BRIEF
Please give back, word for word, only the lines starting at the one containing "match p with" and ending at the one containing "(** ** bytes_to_prefix (benchmark.c:43-62) *)" within the material below.

:::::

(** * Verification of the cache benchmark harness (benchmark.c)

    A shallow embedding of the benchmarking core of [benchmark.c]: the
    byte-to-prefix helper, the page pre-faulting loop of
    [benchmark_prologue], the four workloads [bench], [bench1], [bench2],
    [bench3], the report printed by [benchmark_epilogue] and the control
    flow of [main] over an explicit model of the operating system.

    Conventions.
    - C integers are mathematical integers ([Z]) with the wrap-around of
      their type written out: [u64] for [size_t]/[unsigned long], [u32] for
      [uint32_t], [s32] for [int], [s64] for [loff_t]/[long]. Signed
      arithmetic wraps as well, which is what the workloads do as they are
      compiled (without optimisation, benchmark.c:156-157); the theorems
      say where they rely on a signed result being exact.
    - A buffer is the list of its elements; an address is the offset of an
      element from the start of the buffer, so the pointer [buf] itself is
      offset 0.  An access outside the buffer is a [Fault].
    - Loops carry a fuel argument; the theorems show that the fuel they ask
      for is enough, so every result below is a real run of the loop. *)

From Stdlib Require Import ZArith Lia Bool Ascii String DecimalString.
From stdpp Require Import base tactics option list numbers.

Local Open Scope Z_scope.

(** ** Machine integers *)

Module Int.

Definition wrap (bits : Z) (z : Z) : Z := z mod 2 ^ bits.

Definition swrap (bits : Z) (z : Z) : Z :=
  (z + 2 ^ (bits - 1)) mod 2 ^ bits - 2 ^ (bits - 1).

Definition u8 : Z -> Z := wrap 8.
Definition u32 : Z -> Z := wrap 32.
Definition u64 : Z -> Z := wrap 64.
Definition s32 : Z -> Z := swrap 32.
Definition s64 : Z -> Z := swrap 64.

(** [ffs] of libc: the 1-based position of the least significant set bit,
    0 when no bit is set. *)
Fixpoint pos_ffs (p : positive) : Z :=
  match p with
  | xO q => 1 + pos_ffs q
  | _ => 1
  end.

Definition ffs (x : Z) : Z :=
  match x with
  | Z0 => 0
  | Zpos p | Zneg p => pos_ffs p
  end.

Definition sizeof_uint32_t : Z := 4.

End Int.

(** ** bytes_to_prefix (benchmark.c:43-62) *)

Module Prefix.
Import Int.

(** [*s] is a [char *]; a null pointer is [None]. The three tests are
    sequential, as in the source, each on the current value of [b]. *)
Definition bytes_to_prefix (bytes : Z) (s : option string) : Z * option string :=
  let b := bytes in
  let mask := u64 (u32 (Z.shiftl 1 10) - 1) in
  match s with
  | Some _ =>
      let '(b, s) :=
        if Z.land b mask =? 0 then (Z.shiftr b 10, Some "k"%string) else (b, s) in
      let '(b, s) :=
        if Z.land b mask =? 0 then (Z.shiftr b 10, Some "M"%string) else (b, s) in
      let '(b, s) :=
        if Z.land b mask =? 0 then (Z.shiftr b 10, Some "G"%string) else (b, s) in
      (b, s)
  | None => (b, s)
  end.

(** The unit selected for exponent [k]; exponent 0 keeps the caller's
    placeholder, that is, no prefix is chosen. *)
Definition prefix_of (k : Z) (placeholder : string) : option string :=
  if k =? 1 then Some "k"%string
  else if k =? 2 then Some "M"%string
  else if k =? 3 then Some "G"%string
  else Some placeholder.

End Prefix.

(** ** The memory under test

    The state threaded through the pre-faulting loop and the workloads: the
    elements of the buffer and the accesses made so far, oldest first. *)

Module Mem.
Import Int.

Inductive access : Type :=
| Read (i : Z)
| Write (i : Z)
| Flush (i : Z).

Record mem : Type := mk_mem { cells : list Z; log : list access }.

Inductive outcome (A : Type) : Type :=
| Done (a : A) (m : mem)
| Fault
| OutOfFuel.

Arguments Done {A} a m.
Arguments Fault {A}.
Arguments OutOfFuel {A}.

Definition M (A : Type) : Type := mem -> outcome A.

Definition ret {A} (a : A) : M A := fun m => Done a m.

Definition bind {A B} (c : M A) (k : A -> M B) : M B :=
  fun m =>
    match c m with
    | Done a m' => k a m'
    | Fault => Fault
    | OutOfFuel => OutOfFuel
    end.

Notation "x <- c ;; k" := (bind c (fun x => k))
  (at level 20, c at level 99, k at level 200, only parsing).
Notation "c ;; k" := (bind c (fun _ => k))
  (at level 100, k at level 200, right associativity, only parsing).

Definition timeout {A} : M A := fun _ => OutOfFuel.

Definition record (a : access) (m : mem) : mem :=
  mk_mem (cells m) (log m ++ [a]).

(** [buf[i]] as an rvalue. *)
Definition load (i : Z) : M Z :=
  fun m =>
    if i <? 0 then Fault
    else match cells m !! Z.to_nat i with
         | Some v => Done v (record (Read i) m)
         | None => Fault
         end.

(** [buf[i] = v]. *)
Definition store (i v : Z) : M unit :=
  fun m =>
    if i <? 0 then Fault
    else match cells m !! Z.to_nat i with
         | Some _ =>
             Done tt (mk_mem (<[Z.to_nat i := v]> (cells m)) (log m ++ [Write i]))
         | None => Fault
         end.

(** benchmark.c:81-84: the cache line holding address [p] is invalidated;
    the buffer keeps its contents. *)
Definition clflush (p : Z) : M unit :=
  fun m => Done tt (record (Flush p) m).

(** The offsets written, in program order. *)
Fixpoint writes (l : list access) : list Z :=
  match l with
  | [] => []
  | Write i :: l' => i :: writes l'
  | _ :: l' => writes l'
  end.

(** The offsets whose cache line was invalidated, in program order. *)
Fixpoint flushes (l : list access) : list Z :=
  match l with
  | [] => []
  | Flush i :: l' => i :: flushes l'
  | _ :: l' => flushes l'
  end.

Definition offset_of (a : access) : Z :=
  match a with Read i | Write i | Flush i => i end.

(** An index inside a buffer of [n] elements. *)
Definition inside (n : nat) (i : Z) : Prop := 0 <= i < Z.of_nat n.

End Mem.

(** ** The page pre-faulting loop of benchmark_prologue (benchmark.c:100-119) *)

Module Prefault.
Import Int Mem.

(** The pointer [buf] is offset 0 of the region. *)
Definition buf : Z := 0.

(** One pass of the [do ... while] body and its condition. [i] is a
    [loff_t], [size] and [page_size] are [size_t]. *)
Fixpoint prefault_loop (fuel : nat) (page_size : Z) (i size : Z) : M unit :=
  match fuel with
  | O => timeout
  | S fuel' =>
      x <- load (buf + i) ;;
      store (buf + i) x ;;
      clflush buf ;;
      if size <? page_size then ret tt
      else
        let size := u64 (size - page_size) in
        let i := s64 (i + page_size) in
        if negb (size =? 0) then prefault_loop fuel' page_size i size
        else ret tt
  end.

Definition prefault (fuel : nat) (page_size : Z) (size : Z) : M unit :=
  let i := 0 in
  prefault_loop fuel page_size i size.

(** Number of pages the loop walks over for a region of [size] bytes. *)
Definition pages (page_size size : Z) : Z :=
  (size + page_size - 1) / page_size.

(** The offsets of [n] consecutive pages, the first one at [i]. *)
Fixpoint page_offsets (page_size : Z) (n : nat) (i : Z) : list Z :=
  match n with
  | O => []
  | S n' => i :: page_offsets page_size n' (i + page_size)
  end.

(** The accesses of one pass of the loop at offset [i]. *)
Definition pass (i : Z) : list access := [Read i; Write i; Flush buf].

End Prefault.

(** ** The workloads (benchmark.c:158-193) *)

Module Workloads.
Import Int Mem.

(** [buf[i] *= 3] and [buf[i]++] on [uint32_t] elements. *)
Definition triple (i : Z) : M unit :=
  x <- load i ;; store i (u32 (x * 3)).

Definition incr (i : Z) : M unit :=
  x <- load i ;; store i (u32 (x + 1)).

(** [for (i = ...; i < length; i += step)] with [int i], [int step] and
    [size_t length]: the comparison converts [i] to [size_t]. *)
Fixpoint bench_loop (fuel : nat) (length step : Z) (i : Z) : M unit :=
  match fuel with
  | O => timeout
  | S fuel' =>
      if u64 i <? length then
        triple i ;;
        bench_loop fuel' length step (s32 (i + step))
      else ret tt
  end.

Definition bench (fuel : nat) (length : Z) (step : Z) : M unit :=
  let shift := u8 (ffs sizeof_uint32_t - 1) in
  let length := Z.shiftr length shift in
  bench_loop fuel length step 0.

(** [for (i = ...; i < limit; i++)] with [int i] and [int limit]. *)
Fixpoint for_lt (fuel : nat) (limit : Z) (body : Z -> M unit) (i : Z) : M unit :=
  match fuel with
  | O => timeout
  | S fuel' =>
      if i <? limit then
        body i ;;
        for_lt fuel' limit body (s32 (i + 1))
      else ret tt
  end.

(** The element index of pass [i] of [bench1]: [i * 16] is an [int]
    product, converted to [size_t] for the mask. *)
Definition bench1_index (lengthMod : Z) (i : Z) : Z :=
  Z.land (u64 (s32 (i * 16))) lengthMod.

Definition bench1 (fuel : nat) (length : Z) (limit : Z) : M unit :=
  let lengthMod := u64 (length - 1) in
  for_lt fuel limit (fun i => incr (bench1_index lengthMod i)) 0.

Definition bench2 (fuel : nat) (count : Z) : M unit :=
  for_lt fuel count (fun _ => incr 0 ;; incr 0) 0.

Definition bench3 (fuel : nat) (count : Z) : M unit :=
  for_lt fuel count (fun _ => incr 0 ;; incr 1) 0.

(** The effect of one [buf[i]++] that stays inside the buffer, and of a
    series of them. *)
Definition bump (m : mem) (i : Z) : mem :=
  mk_mem (alter (fun x => u32 (x + 1)) (Z.to_nat i) (cells m))
         (log m ++ [Read i; Write i]).

Definition bump_all (l : list Z) (m : mem) : mem := foldl bump m l.

(** An element after [c] increments. *)
Definition bumped (x c : Z) : Z := if c =? 0 then x else u32 (x + c).

(** The accesses of a series of increments. *)
Definition rmw (l : list Z) : list access := l ≫= fun i => [Read i; Write i].

(** What the specification expects of the aliasing workload: the offset of
    pass [i], and how many passes below [n] land on offset [j]. *)
Definition alias_offset (L : Z) (i : Z) : Z := (i * 16) mod L.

:::::

SOLUTION BELOW
  match p with
  | xO q => 1 + pos_ffs q
  | _ => 1
  end.

Definition ffs (x : Z) : Z :=
  match x with
  | Z0 => 0
  | Zpos p | Zneg p => pos_ffs p
  end.

Definition sizeof_uint32_t : Z := 4.

End Int.

(** ** bytes_to_prefix (benchmark.c:43-62) *)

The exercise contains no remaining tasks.